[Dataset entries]
Start of Block

(** * convertz-backend: the conversion orchestration of the three server variants

    The repository holds three variants of one Express server:
    - [ServerCjs]   : src/server.cjs        (converter classes, placeholder notes)
    - [Part000]     : src/unnamed/part_000  (capability probing, LibreOffice helper)
    - [Part001]     : src/unnamed/part_001  (uuid-named uploads, outputs directory)

    The external collaborators (sharp, ffmpeg, LibreOffice, the clock, the uuid
    generator) are not part of the repository; they enter the model as an
    oracle [World] that decides, for every invocation, how long the tool runs,
    whether it succeeds and which files it leaves on disk, and that tells
    which directories exist.  A handler is run until its last callback has
    finished; a request that is never answered ends in [Halt].

    Strings are Rocq [string]s (sequences of 8-bit characters); case mapping is
    the ASCII one.  A form field is a string (a repeated multipart field, which
    would reach the handler as an array, is outside the model). *)

From Stdlib Require Import String Ascii List Bool Arith NArith Lia.
From Stdlib Require Import DecimalString.
From Stdlib Require Import Sorted Permutation.
Import ListNotations.
Local Open Scope string_scope.

(* ===================================================================== *)
(** ** JavaScript strings *)
(* ===================================================================== *)

Module JsString.

Definition lower_ascii (c : ascii) : ascii :=
  let n := nat_of_ascii c in
  if ((65 <=? n) && (n <=? 90))%nat then ascii_of_nat (n + 32) else c.

Definition upper_ascii (c : ascii) : ascii :=
  let n := nat_of_ascii c in
  if ((97 <=? n) && (n <=? 122))%nat then ascii_of_nat (n - 32) else c.

Fixpoint map_string (f : ascii -> ascii) (s : string) : string :=
  match s with
  | EmptyString => EmptyString
  | String c r => String (f c) (map_string f r)
  end.

(** [s.toLowerCase()] and [s.toUpperCase()]. *)
Definition toLowerCase : string -> string := map_string lower_ascii.
Definition toUpperCase : string -> string := map_string upper_ascii.

(** [s.slice(1)] and [s.substring(1)]. *)
Definition slice1 (s : string) : string :=
  match s with
  | EmptyString => EmptyString
  | String _ r => r
  end.

(** [s.startsWith(p)]. *)
Definition startsWith (s p : string) : bool := String.prefix p s.

(** [arr.includes(x)] on an array of strings. *)
Definition includes (arr : list string) (x : string) : bool :=
  existsb (String.eqb x) arr.

(** [arr.find(pred)]. *)
Definition find {A} (pred : A -> bool) (arr : list A) : option A :=
  List.find pred arr.

(** The replacement-text expansion of [String.prototype.replace] for a string
    pattern: [$$] is a dollar sign, [$&] the matched text, [$`] the text
    before the match, [$'] the text after it; any other [$] is literal. *)
Fixpoint expand (matched before after repl : string) : string :=
  match repl with
  | EmptyString => EmptyString
  | String c r =>
      if Ascii.eqb c "$"%char then
        match r with
        | String d r' =>
            if Ascii.eqb d "$"%char then String "$"%char (expand matched before after r')
            else if Ascii.eqb d "&"%char then matched ++ expand matched before after r'
            else if Ascii.eqb d "`"%char then before ++ expand matched before after r'
            else if Ascii.eqb d "'"%char then after ++ expand matched before after r'
            else String c (expand matched before after r)
        | EmptyString => String c EmptyString
        end
      else String c (expand matched before after r)
  end.

(** [s.replace(pat, repl)] with a string pattern: only the first occurrence is
    replaced; the empty pattern matches at position 0. *)
Definition replace (s pat repl : string) : string :=
  match String.index 0 pat s with
  | None => s
  | Some i =>
      let before := String.substring 0 i s in
      let after := String.substring (i + String.length pat)
                     (String.length s - (i + String.length pat)) s in
      before ++ expand pat before after repl ++ after
  end.

(** Decimal rendering of a number in a template literal. *)
Definition of_N (n : N) : string := NilEmpty.string_of_uint (N.to_uint n).

End JsString.

(* ===================================================================== *)
(** ** Node's [path] module (POSIX flavour) *)
(* ===================================================================== *)

Module Path.

Definition is_slash (c : ascii) : bool := Ascii.eqb c "/"%char.
Definition is_dot (c : ascii) : bool := Ascii.eqb c "."%char.

Fixpoint takeWhile {A} (p : A -> bool) (l : list A) : list A :=
  match l with
  | [] => []
  | x :: r => if p x then x :: takeWhile p r else []
  end.

Fixpoint dropWhile {A} (p : A -> bool) (l : list A) : list A :=
  match l with
  | [] => []
  | x :: r => if p x then dropWhile p r else l
  end.

Definition chars (s : string) : list ascii := list_ascii_of_string s.
Definition str (l : list ascii) : string := string_of_list_ascii l.

(** The right-most path component, read right to left: trailing separators
    are skipped, then everything up to the next separator is taken. *)
Definition rev_component (p : string) : list ascii :=
  takeWhile (fun c => negb (is_slash c)) (dropWhile is_slash (rev (chars p))).

(** [path.basename(p)]. *)
Definition basename (p : string) : string := str (rev (rev_component p)).

(** [path.extname(p)]: from the last dot of the right-most component to its
    end; empty when there is no dot, when the only dot is the component's
    first character, and for the component [..]. *)
Definition extname (p : string) : string :=
  let rc := rev_component p in
  let ext := takeWhile (fun c => negb (is_dot c)) rc in
  match dropWhile (fun c => negb (is_dot c)) rc with
  | [] => ""                                  (* no dot at all *)
  | _dot :: stem =>
      match stem with
      | [] => ""                              (* the dot opens the component *)
      | _ =>
          if (String.eqb (str (rev rc)) "..") then ""
          else str ("."%char :: rev ext)
      end
  end.

(** [path.parse(p).name]: the right-most component without its extension. *)
Definition parse_name (p : string) : string :=
  let b := basename p in
  String.substring 0 (String.length b - String.length (extname p)) b.

Definition ends_with (s suf : string) : bool :=
  let n := String.length s in
  let k := String.length suf in
  (k <=? n)%nat && String.eqb (String.substring (n - k) k s) suf.

(** [path.basename(p, ext)]: the right-most component, with [ext] removed when
    it is a proper, non-empty suffix of that component. *)
Definition basename_ext (p ext : string) : string :=
  let b := basename p in
  if negb (String.eqb ext "") && ends_with b ext
     && (String.length ext <? String.length b)%nat
  then String.substring 0 (String.length b - String.length ext) b
  else b.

End of Block

**Aim of the task**
Copy the lines above exactly. Start with the line containing "Fixpoint expand (matched", end with the line containing "String d r' =>", and include both.

**Exercise response**
Fixpoint expand (matched before after repl : string) : string :=
  match repl with
  | EmptyString => EmptyString
  | String c r =>
      if Ascii.eqb c "$"%char then
        match r with
        | String d r' =>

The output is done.